Bad hiring practices are bad for PR. As the PR, this might not be an obvious remit of your role, so how can you tactfully advise? In the first instance, we need to take a step back. The appearance of mining for ideas typically happens because the brand in question isn’t clear on what it is they really want or need; all they know is they need help. Startups rarely set out to steal ideas; instead, the brief is invariably and often unintentionally fleshed out during the process, using candidates’ and prospective agencies’ ideas to steer the creative direction.

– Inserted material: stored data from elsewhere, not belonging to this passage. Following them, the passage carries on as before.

Lemma greedy_loop_spec fuel level current t (Q : Z → kvs_vector → nat → Prop) :
  0 ≤ level → 0 ≤ current < n → (length (better (score current)) ≤ fuel)%nat →
  (∀ c, 0 ≤ c < n → local_max level c → c = current ∨ flt (score current) (score c) = true → Q c v t) →
  wp (greedy_loop q dim qn fuel level current (score current)) Q E v t.
Proof.
  intros Hl. revert current. induction fuel as [|fuel IH]; intros current Hc Hf HQ; cbn [greedy_loop]; wp_steps;
    rewrite (proj2 (Z.ltb_ge _ _)), (proj2 (Z.leb_gt _ _)) by lia; cbn [orb]; wp_step; (apply wp_item; [done|]);
    intros a e Ha He Hat Hok; wp_step; (apply (wp_get_entry a e); [done|]);
    (destruct (_ <? _) eqn:Hlev; [to_prop; wp_steps; apply HQ; [done| |by left]; intros e2 arr k He2; rewrite Hat in He2; injection He2 as <-; lia|]);
    to_prop; wp_step; (eapply wp_neighbors; [done|lia|]); intros arr c Harr Hcnt Hlk; wp_step;
    (eapply wp_neighbor_count; [done|done|]); wp_step; (eapply wp_used; [done|]); wp_step;
    (eapply greedy_scan_spec; [|done|]);
    [eapply Forall_impl; [apply Hlk|naive_solver]| |eapply Forall_impl; [apply Hlk|naive_solver]|];
    intros c' ch Hc' [(-> & -> & Hmax)|[Hlt ->]]; cbv beta iota;
    try (wp_steps; apply HQ; [done| |by left]; intros e2 arr2 k He2 _ Harr2 Hk2; rewrite Hat in He2; injection He2 as <-; congruence).
  - pose proof (better_less (score current) c' Hc' Hlt). lia.
  - apply IH; [done| |].
    + pose proof (better_less (score current) c' Hc' Hlt). lia.
    + intros c2 Hc2 Hm [->|Hlt2]; apply HQ; eauto using flt_trans.
Qed.
(* ===== verification/FullSync.v ===== *)
(** * Full synchronisation of a replica (kvs_repli_master.c, kvs_repli_slave.c)

    The master cuts a snapshot into chunks, writes each into the slave's memory
    with RDMA, at most a window of them at a time, and notifies the slave; the
    slave checks every chunk, appends it to a temporary file, acknowledges, and
    commits and loads the file after the last one. Each side's handlers are
    definitions over its own state and its end of the connection; the network
    cards perform posted work, complete it and deliver completions in steps of
    their own, so that an execution is a sequence of events. *)

From S2P Require Import Prelude KvsArray KvsHash KvsSkiplist KvsRbtree Aof AofUring Server Rdb Rdma.

(** ** The master *)

(** master_slot_state_t *)
Record master_slot_state := MSlot {
  sl_in_use : bool; sl_write_done : bool; sl_acked : bool; sl_is_last : bool;
  sl_seq : Z; sl_offset : Z; sl_len : Z
}.

Definition mslot0 : master_slot_state := MSlot false false false false 0 0 0.

(** master_sync_state_t with the snapshot fields of its replica *)
Record master := Master {
  ms_next_seq    : Z;
  ms_next_offset : Z;
  ms_empty_sent  : bool;
  ms_done        : bool;              (* done_received *)
  ms_finishing   : bool;
  ms_slots       : list master_slot_state;
  ms_buf         : option bytes;      (* replica->rdb_buf *)
  ms_size        : Z;                 (* replica->rdb_size *)
  ms_rdb_offset  : Z;
  ms_rdb_seq     : Z;
  ms_state       : replica_state;
  ms_tcp         : bytes;             (* sent on replica->tcp_fd *)
  ms_conn        : conn
}.

Section master_setters.
Implicit Types (m : master).
Definition set_conn (c : conn) m :=
  Master (ms_next_seq m) (ms_next_offset m) (ms_empty_sent m) (ms_done m) (ms_finishing m) (ms_slots m)
    (ms_buf m) (ms_size m) (ms_rdb_offset m) (ms_rdb_seq m) (ms_state m) (ms_tcp m) c.
Definition set_slots (l : list master_slot_state) m :=
  Master (ms_next_seq m) (ms_next_offset m) (ms_empty_sent m) (ms_done m) (ms_finishing m) l
    (ms_buf m) (ms_size m) (ms_rdb_offset m) (ms_rdb_seq m) (ms_state m) (ms_tcp m) (ms_conn m).
Definition set_next (seq off : Z) (empty : bool) m :=
  Master seq off empty (ms_done m) (ms_finishing m) (ms_slots m)
    (ms_buf m) (ms_size m) (ms_rdb_offset m) (ms_rdb_seq m) (ms_state m) (ms_tcp m) (ms_conn m).
Definition set_progress (off seq : Z) (done : bool) m :=
  Master (ms_next_seq m) (ms_next_offset m) (ms_empty_sent m) done (ms_finishing m) (ms_slots m)
    (ms_buf m) (ms_size m) off seq (ms_state m) (ms_tcp m) (ms_conn m).
Definition set_finishing m :=
  Master (ms_next_seq m) (ms_next_offset m) (ms_empty_sent m) (ms_done m) true (ms_slots m)
    (ms_buf m) (ms_size m) (ms_rdb_offset m) (ms_rdb_seq m) (ms_state m) (ms_tcp m) (ms_conn m).
Definition set_finished (tcp : bytes) m :=
  Master (ms_next_seq m) (ms_next_offset m) (ms_empty_sent m) (ms_done m) (ms_finishing m) (ms_slots m)
    None 0 0 0 KVS_REPL_STATE_WAIT_FINSYNC tcp (ms_conn m).
End master_setters.

Definition on_mconn {A} (x : M conn A) : M master A := zoom ms_conn set_conn x.

Definition master_has_inflight_locked (m : master) : bool :=
  existsb sl_in_use (take RDMA_REPL_WINDOW (ms_slots m)).

Definition set_slot (i : nat) (x : master_slot_state) : M master unit :=
  modify (λ m, set_slots (<[i := x]> (ms_slots m)) m).

(** What the next chunk is: its length and whether it is the last; None when
    everything has been sent. *)
Definition next_chunk (m : master) (slot_size : Z) : option (Z * bool) :=
  if ms_size m =? 0 then
    if ms_empty_sent m then None else Some (0, true)
  else if ms_size m <=? ms_next_offset m then None else
    let remaining := ms_size m - ms_next_offset m in
    let max_payload := Z.min (slot_size - HEADER_SIZE) RDMA_REPL_CHUNK_SIZE in
    let to_send := if remaining <? max_payload then remaining else max_payload in
    Some (to_send, ms_size m <=? ms_next_offset m + to_send).

Definition master_send_one_locked : M master Z :=
  m ← gets id;
  match next_chunk m (cn_slot_size (ms_conn m)) with
  | None => mret 0
  | Some (to_send, is_last) =>
      let slot := Z.to_nat ((ms_next_seq m - 1) mod Z.of_nat (cn_slot_count (ms_conn m))) in
      if decide (RDMA_REPL_WINDOW ≤ slot)%nat then mret (-1) else
      match ms_slots m !! slot with
      | None => fail OutOfBounds
      | Some st =>
          if sl_in_use st then mret 0 else
          match ms_buf m, 0 <? to_send with
          | None, true => fail NullDeref          (* rdma_fnv1a64 reads the snapshot *)
          | buf, _ =>
              let data := take (Z.to_nat to_send) (drop (Z.to_nat (ms_next_offset m)) (default [] buf)) in
              let hdr := ChunkHeader RDMA_REPL_MAGIC RDMA_REPL_VERSION 0 (ms_next_seq m) (ms_next_offset m)
                           (ms_size m) (rdma_fnv1a64 data) to_send (if is_last then 1 else 0)
                           (Z.of_nat slot) HEADER_SIZE in
              on_mconn (store_send (slot mod RDMA_REPL_SEND_SLOTS)%nat (encode_header hdr ++ data));;
              set_slot slot (MSlot true false false is_last (ms_next_seq m) (ms_next_offset m) to_send);;
              r ← on_mconn (post_rdma_writev_slot (HEADER_SIZE + to_send) slot (ms_next_seq m));
              if negb (r =? 0) then set_slot slot mslot0;; mret (-1) else
              (if ms_size m =? 0
               then modify (set_next (ms_next_seq m + 1) (ms_next_offset m) true)
               else modify (set_next (ms_next_seq m + 1) (ms_next_offset m + to_send) (ms_empty_sent m)));;
              mret 1
          end
      end
  end.

(** The loop of master_pump_locked; each turn takes a slot of the window. *)
Fixpoint pump_loop (fuel : nat) (sent_any : Z) : M master Z :=
  done ← gets ms_done;
  if done : bool then mret sent_any else
  ret ← master_send_one_locked;
  if ret <? 0 then on_mconn rdma_disconnect;; mret (-1) else
  if ret =? 0 then mret sent_any else
  match fuel with
  | O => fail OutOfFuel
  | S fuel' => pump_loop fuel' 1
  end.

Definition master_pump_locked : M master Z := pump_loop RDMA_REPL_WINDOW 0.

Definition master_finish_fullsync : M master unit :=
  modify (λ m, set_finished (ms_tcp m ++ lit "+DONE" ++ crlf) m).

Definition master_should_finish_locked (m : master) : bool :=
  ms_done m && negb (ms_finishing m) && negb (master_has_inflight_locked m).

Definition release_slot (x : master_slot_state) : master_slot_state :=
  if sl_in_use x && sl_write_done x && sl_acked x then mslot0 else x.

Definition master_release_completed_slots_locked : M master unit :=
  modify (λ m, set_slots (release_slot <$> ms_slots m) m).

(** The common end of the two completion handlers. *)
Definition master_advance : M master unit :=
  master_release_completed_slots_locked;;
  master_pump_locked;;
  m ← gets id;
  if master_should_finish_locked m then modify set_finishing;; master_finish_fullsync else mret tt.

Definition on_master_write_complete (ctx : rdma_wr_ctx) (success : bool) : M master unit :=
  if negb success then on_mconn rdma_disconnect else
  if negb (bool_decide (x_type ctx = RDMA_WR_CTX_WRITE)) then mret tt else
  slots ← gets ms_slots;
  (match (if decide (x_slot ctx < RDMA_REPL_WINDOW)%nat then slots !! x_slot ctx else None) with
   | Some st =>
       if sl_in_use st && (sl_seq st =? x_seq ctx) then
         set_slot (x_slot ctx) (MSlot (sl_in_use st) true (sl_acked st) (sl_is_last st) (sl_seq st)
                                  (sl_offset st) (sl_len st));;
         r ← on_mconn (post_ctrl_slot (x_slot ctx) RDMA_CTRL_CHUNK (x_seq ctx) (Z.of_nat (x_slot ctx)) 0);
         if negb (r =? 0) then on_mconn rdma_disconnect else mret tt
       else mret tt
   | None => mret tt
   end);;
  master_advance.

(** Every chunk up to the acknowledged one is acknowledged. *)
Definition ack_slot (seq : Z) (x : master_slot_state) : master_slot_state :=
  if sl_in_use x && (sl_seq x <=? seq)
  then MSlot (sl_in_use x) (sl_write_done x) true (sl_is_last x) (sl_seq x) (sl_offset x) (sl_len x)
  else x.

Definition on_master_recv_complete (slot : nat) (success : bool) : M master unit :=
  if negb success then on_mconn rdma_disconnect else
  c ← gets ms_conn;
  b ← on_mconn (slot_mem (cn_ctrl c) (slot mod RDMA_REPL_CTRL_RECV_DEPTH)%nat);
  let ctrl := decode_ctrl b in
  r ← on_mconn (post_recv_slot slot);
  if negb (r =? 0) then mret tt else
  if negb (c_magic ctrl =? RDMA_REPL_MAGIC) then on_mconn rdma_disconnect else
  if c_type ctrl =? RDMA_CTRL_ERROR then on_mconn rdma_disconnect else
  if negb (c_type ctrl =? RDMA_CTRL_ACK) && negb (c_type ctrl =? RDMA_CTRL_DONE)
  then on_mconn rdma_disconnect else
  modify (λ m, set_slots (ack_slot (c_seq ctrl) <$> ms_slots m) m);;
  modify (λ m, set_progress (c_offset ctrl) (c_seq ctrl + 1)
                 (ms_done m || (c_type ctrl =? RDMA_CTRL_DONE)) m);;
  master_advance.

(** A completion is handled with its context as it is now. *)
Definition on_master_completion (w : wc) : M master unit :=
  match wc_ctx w with
  | OfRecv slot => on_master_recv_complete slot (wc_success w)
  | OfSend slot =>
      c ← gets ms_conn;
      match cn_send_ctx c !! slot with
      | None => fail OutOfBounds
      | Some ctx => on_master_write_complete ctx (wc_success w)
      end
  end.
(* ===== verification/FullSyncSpec.v ===== *)
(** * A full synchronisation delivers the snapshot (kvs_repli_master.c, kvs_repli_slave.c)

    For every schedule of the two network cards and the two completion threads:
    the slave's file is at all times a prefix of the master's snapshot, it is
    committed and loaded only when it is the whole snapshot, and the master
    reports the end of the synchronisation only after that. *)

From S2P Require Import Prelude KvSpec KvsArray KvsHash KvsSkiplist KvsRbtree RbtreeProps Aof AofUring AofUringSpec Server Boot Rdb Rdma FullSync.

(** ** The wire format *)

Lemma field_skip a b off n :
  (length a ≤ off)%nat → field (a ++ b) off n = field b (off - length a) n.
Proof. intros Ha. unfold field. by rewrite drop_app_ge. Qed.

Lemma field_here (n : nat) z k :
  0 ≤ z < 2 ^ (8 * Z.of_nat n) → field (le_encode n z ++ k) 0 n = z.
Proof.
  intros Hz. unfold field. rewrite drop_0, take_app_length' by (by rewrite le_encode_length).
  rewrite le_decode_encode. by apply Z.mod_small.
Qed.

(** Reads the fields of an encoding, one after the other. *)
Ltac read_fields :=
  repeat (rewrite field_skip by (rewrite le_encode_length; lia); rewrite le_encode_length; cbn [Nat.sub]);
  rewrite field_here by (cbn; lia).

Record header_fits (h : rdma_chunk_header) : Prop := {
  hf_magic : 0 ≤ h_magic h < 2 ^ 32; hf_version : 0 ≤ h_version h < 2 ^ 16;
  hf_flags : 0 ≤ h_flags h < 2 ^ 16; hf_seq : 0 ≤ h_seq h < 2 ^ 64;
  hf_offset : 0 ≤ h_offset h < 2 ^ 64; hf_total : 0 ≤ h_total_size h < 2 ^ 64;
  hf_sum : 0 ≤ h_checksum h < 2 ^ 64; hf_len : 0 ≤ h_len h < 2 ^ 32;
  hf_last : 0 ≤ h_is_last h < 2 ^ 32; hf_slot : 0 ≤ h_slot_id h < 2 ^ 32;
  hf_hlen : 0 ≤ h_header_len h < 2 ^ 32
}.

Lemma decode_encode_header h k : header_fits h → decode_header (encode_header h ++ k) = h.
Proof.
  intros [H1 H2 H3 H4 H5 H6 H7 H8 H9 H10 H11]. destruct h as [a b c d e f g i j l m]. cbn in *.
  unfold decode_header, encode_header. cbn [h_magic h_version h_flags h_seq h_offset h_total_size h_checksum
    h_len h_is_last h_slot_id h_header_len]. rewrite <-!app_assoc.
  f_equal; by read_fields.
Qed.

Lemma encode_header_length h : length (encode_header h) = 56%nat.
Proof. unfold encode_header. by rewrite !length_app, !le_encode_length. Qed.

Lemma payload_encoded h d k : payload_of (encode_header h ++ d ++ k) (strlen d) = d.
Proof.
  unfold payload_of, strlen. rewrite Nat2Z.id.
  rewrite drop_app_length' by (by rewrite encode_header_length). by rewrite take_app_length.
Qed.

Record ctrl_fits (c : rdma_ctrl_msg) : Prop := {
  cf_magic : 0 ≤ c_magic c < 2 ^ 32; cf_type : 0 ≤ c_type c < 2 ^ 32; cf_seq : 0 ≤ c_seq c < 2 ^ 64;
  cf_offset : 0 ≤ c_offset c < 2 ^ 64; cf_status : 0 ≤ c_status c < 2 ^ 32
}.

Lemma decode_encode_ctrl c k : ctrl_fits c → decode_ctrl (encode_ctrl c ++ k) = c.
Proof.
  intros [H1 H2 H3 H4 H5]. destruct c as [a b d e f]. cbn in *.
  unfold decode_ctrl, encode_ctrl. cbn [c_magic c_type c_seq c_offset c_status]. rewrite <-!app_assoc.
  f_equal; by read_fields.
Qed.

Lemma encode_ctrl_length c : length (encode_ctrl c) = 32%nat.
Proof. unfold encode_ctrl. by rewrite !length_app, !le_encode_length. Qed.

Lemma fnv_range h data : 0 ≤ h < 2 ^ 64 → 0 ≤ rdma_fnv1a64_update h data < 2 ^ 64.
Proof.
  revert h. induction data as [|c data IH]; intros h Hh; cbn [rdma_fnv1a64_update]; [done|].
  apply IH. unfold u64. apply Z.mod_pos_bound. lia.
Qed.

(** Computes the fields of updated states. *)
Ltac m_simpl := cbn [ms_next_seq ms_next_offset ms_empty_sent ms_done ms_finishing ms_slots ms_buf ms_size
  ms_rdb_offset ms_rdb_seq ms_state ms_tcp ms_conn set_conn set_slots set_next set_progress set_finishing set_finished
  cn_send cn_data cn_ctrl cn_send_ctx cn_slot_size cn_slot_count cn_posted cn_performed cn_recvs cn_cq cn_up cn_done
  cn_failed set_send set_data set_ctrl set_queues set_flags].

(** ** Posting *)

Lemma wp_on_mconn {A} (x : M conn A) Q E m t :
  wp x (λ a c t', Q a (set_conn c m) t') E (ms_conn m) t → wp (on_mconn x) Q E m t.
Proof. apply wp_zoom. Qed.

Lemma set_conn_id m : set_conn (ms_conn m) m = m.
Proof. by destruct m. Qed.

Lemma with_conn_id {V} (s : slave V) : with_conn (sv_conn s) s = s.
Proof. by destruct s. Qed.

Lemma wp_slot_mem l i b Q E (c : conn) t : l !! i = Some b → Q b c t → wp (slot_mem l i) Q E c t.
Proof. intros Hb HQ. unfold slot_mem. rewrite Hb. by wp_steps. Qed.

Lemma wp_store_send slot data b (Q : unit → conn → nat → Prop) E c t :
  cn_send c !! slot = Some b → strlen data ≤ RDMA_REPL_SLOT_SIZE →
  Q tt (set_send (<[slot := memcpy_at b 0 data]> (cn_send c)) (cn_send_ctx c) c) t →
  wp (store_send slot data) Q E c t.
Proof.
  intros Hb Hd HQ. unfold store_send. wp_steps. eapply wp_slot_mem; [done|].
  rewrite (proj2 (Z.ltb_ge _ _)) by lia. by wp_steps.
Qed.

Lemma wp_post_work w (Q : Z → conn → nat → Prop) E c t :
  (∀ t, Q 0 (set_queues (cn_posted c ++ [w]) (cn_performed c) (cn_cq c) c) t) →
  (∀ t, Q (-1) (set_flags false (cn_done c) (cn_failed c) c) t) →
  wp (post_work w) Q E c t.
Proof.
  intros H1 H2. unfold post_work, rdma_disconnect. wp_steps. destruct (sys_ok E t); wp_steps; [apply H1|apply H2].
Qed.

Lemma wp_post_recv slot (Q : Z → conn → nat → Prop) E c t :
  (∀ t, (RDMA_REPL_CTRL_RECV_DEPTH ≤ slot)%nat → Q (-1) c t) →
  (∀ t f, (slot < RDMA_REPL_CTRL_RECV_DEPTH)%nat →
     let c1 := set_ctrl (<[slot := []]> (cn_ctrl c)) (cn_recvs c) c in
     if f : bool then Q 0 (set_ctrl (cn_ctrl c1) (cn_recvs c1 ++ [slot]) c1) t
     else Q (-1) (set_flags false (cn_done c1) (cn_failed c1) c1) t) →
  wp (post_recv_slot slot) Q E c t.
Proof.
  intros H1 H2. unfold post_recv_slot, rdma_disconnect.
  destruct (decide (RDMA_REPL_CTRL_RECV_DEPTH ≤ slot)%nat) as [Hge|Hlt]; wp_steps; [by apply H1|].
  destruct (sys_ok E t); wp_steps; [apply (H2 _ true); lia|apply (H2 _ false); lia].
Qed.

(** A control message is put in its slot and sent. *)
Lemma wp_post_ctrl slot type seq off status b (Q : Z → conn → nat → Prop) E c t :
  cn_send c !! (slot mod RDMA_REPL_SEND_SLOTS)%nat = Some b →
  (∀ t f, let s := (slot mod RDMA_REPL_SEND_SLOTS)%nat in
     let c1 := set_send (<[s := memcpy_at b 0 (encode_ctrl (CtrlMsg RDMA_REPL_MAGIC type seq off status))]> (cn_send c))
                 (<[s := WrCtx RDMA_WR_CTX_SEND s seq]> (cn_send_ctx c)) c in
     if f : bool then Q 0 (set_queues (cn_posted c ++ [WrSend s CTRL_SIZE]) (cn_performed c) (cn_cq c) c1) t
     else Q (-1) (set_flags false (cn_done c) (cn_failed c) c1) t) →
  wp (post_ctrl_slot slot type seq off status) Q E c t.
Proof.
  intros Hb HQ. unfold post_ctrl_slot, post_send_slot, set_ctx. wp_step.
  eapply wp_store_send; [done|unfold strlen; by rewrite encode_ctrl_length|].
  cbn [Z.leb Z.ltb CTRL_SIZE RDMA_REPL_SLOT_SIZE Z.compare Pos.compare Pos.compare_cont]. wp_step. wp_step. m_simpl.
  apply wp_post_work; intros t'; [apply (HQ t' true)|apply (HQ t' false)].
Qed.

(** ** The chunks of a snapshot *)

Section geometry.
Context (snap : bytes) (slot_size : Z) (count : nat).
Context (Hslot : HEADER_SIZE < slot_size) (Hcount : (0 < count ≤ RDMA_REPL_WINDOW)%nat)
        (Hsize : strlen snap < 2 ^ 63).

(** The most a chunk carries. *)
Definition room : Z := Z.min (slot_size - HEADER_SIZE) RDMA_REPL_CHUNK_SIZE.

(** Chunk [q], from 1 on: its offset, length, whether it is the last, its slot. *)
Definition chunk_off (q : Z) : Z := (q - 1) * room.
Definition chunk_len (q : Z) : Z := Z.min room (strlen snap - chunk_off q).
Definition chunk_last (q : Z) : bool := strlen snap <=? chunk_off q + chunk_len q.
Definition chunk_slot (q : Z) : nat := Z.to_nat ((q - 1) mod Z.of_nat count).
Definition chunk_data (q : Z) : bytes := take (Z.to_nat (chunk_len q)) (drop (Z.to_nat (chunk_off q)) snap).

Definition chunk_header (q : Z) : rdma_chunk_header :=
  ChunkHeader RDMA_REPL_MAGIC RDMA_REPL_VERSION 0 q (chunk_off q) (strlen snap)
    (rdma_fnv1a64 (chunk_data q)) (chunk_len q) (if chunk_last q then 1 else 0)
    (Z.of_nat (chunk_slot q)) HEADER_SIZE.

Definition chunk_bytes (q : Z) : bytes := encode_header (chunk_header q) ++ chunk_data q.

(** The snapshot has a chunk [q]; an empty one has one empty chunk. *)
Definition chunk (q : Z) : Prop := q = 1 ∨ (1 < q ∧ chunk_off q < strlen snap).

Lemma room_pos : 0 < room ≤ RDMA_REPL_CHUNK_SIZE.
Proof. unfold room, RDMA_REPL_CHUNK_SIZE, RDMA_REPL_SLOT_SIZE, HEADER_SIZE in *. lia. Qed.

Lemma chunk_bounds q : chunk q →
  0 ≤ chunk_off q ≤ strlen snap ∧ 0 ≤ chunk_len q ≤ room ∧ chunk_off q + chunk_len q ≤ strlen snap ∧ 1 ≤ q < 2 ^ 64.
Proof.
  pose proof room_pos as Hr. pose proof (strlen_nonneg snap) as Hs. intros [->|[Hq Ho]]; unfold chunk_len, chunk_off in *.
  - lia.
  - assert (q - 1 ≤ (q - 1) * room) by nia. lia.
Qed.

The best way to help, therefore, is before you’ve even started to work with them. And this might sound counterintuitive to many. However, startups are in a unique position where the insights they action can have a phenomenal impact. Either they can tunnel-vision down the wrong direction and waste budget, or they can strategically apportion marketing spend as investments and accelerate their growth. Trust and transparency are more than just PR buzzwords here, it’s about the relationships you have with the founders you work with. And this must be mutual. For example, the founder is clear on not yet having a defined brief - or perhaps even budget - and the dialogue isn’t treated like an interview or pitch. Instead, it goes back to basics: relationship-building and asking questions.

Ask questions

The best way to help a startup iron out their hiring practices, is to help them define what they need. Guide them by asking questions and investigate how their business strategy and goals are outlined. Key questions might include:

  • How are your marketing goals aligned with your business plan? If you are met with vagueness, this might be the time to introduce a CMO.
  • What do you want to achieve with PR? In other words, make sure that both you and the founder are clear on why you as a PR consultant have been hired.
  • What does the next stage of growth look like for you? Are they looking at a go to market strategy or a growth strategy? Are they looking to level up with a next round of fundraising, or do they need to fundamentally drive revenue through customer acquisition?
  • What kind of content have you produced so far? Repurposing and reframing existing content, so you’re not starting from a blank slate, helps resources go further whilst eliminating silos in marketing functions.

Asking these questions will help to eliminate poor recruitment practices where ultimately no one wins, because founders waste time and money, and the people hired (whether in house, freelance or agency side) are not set up for success.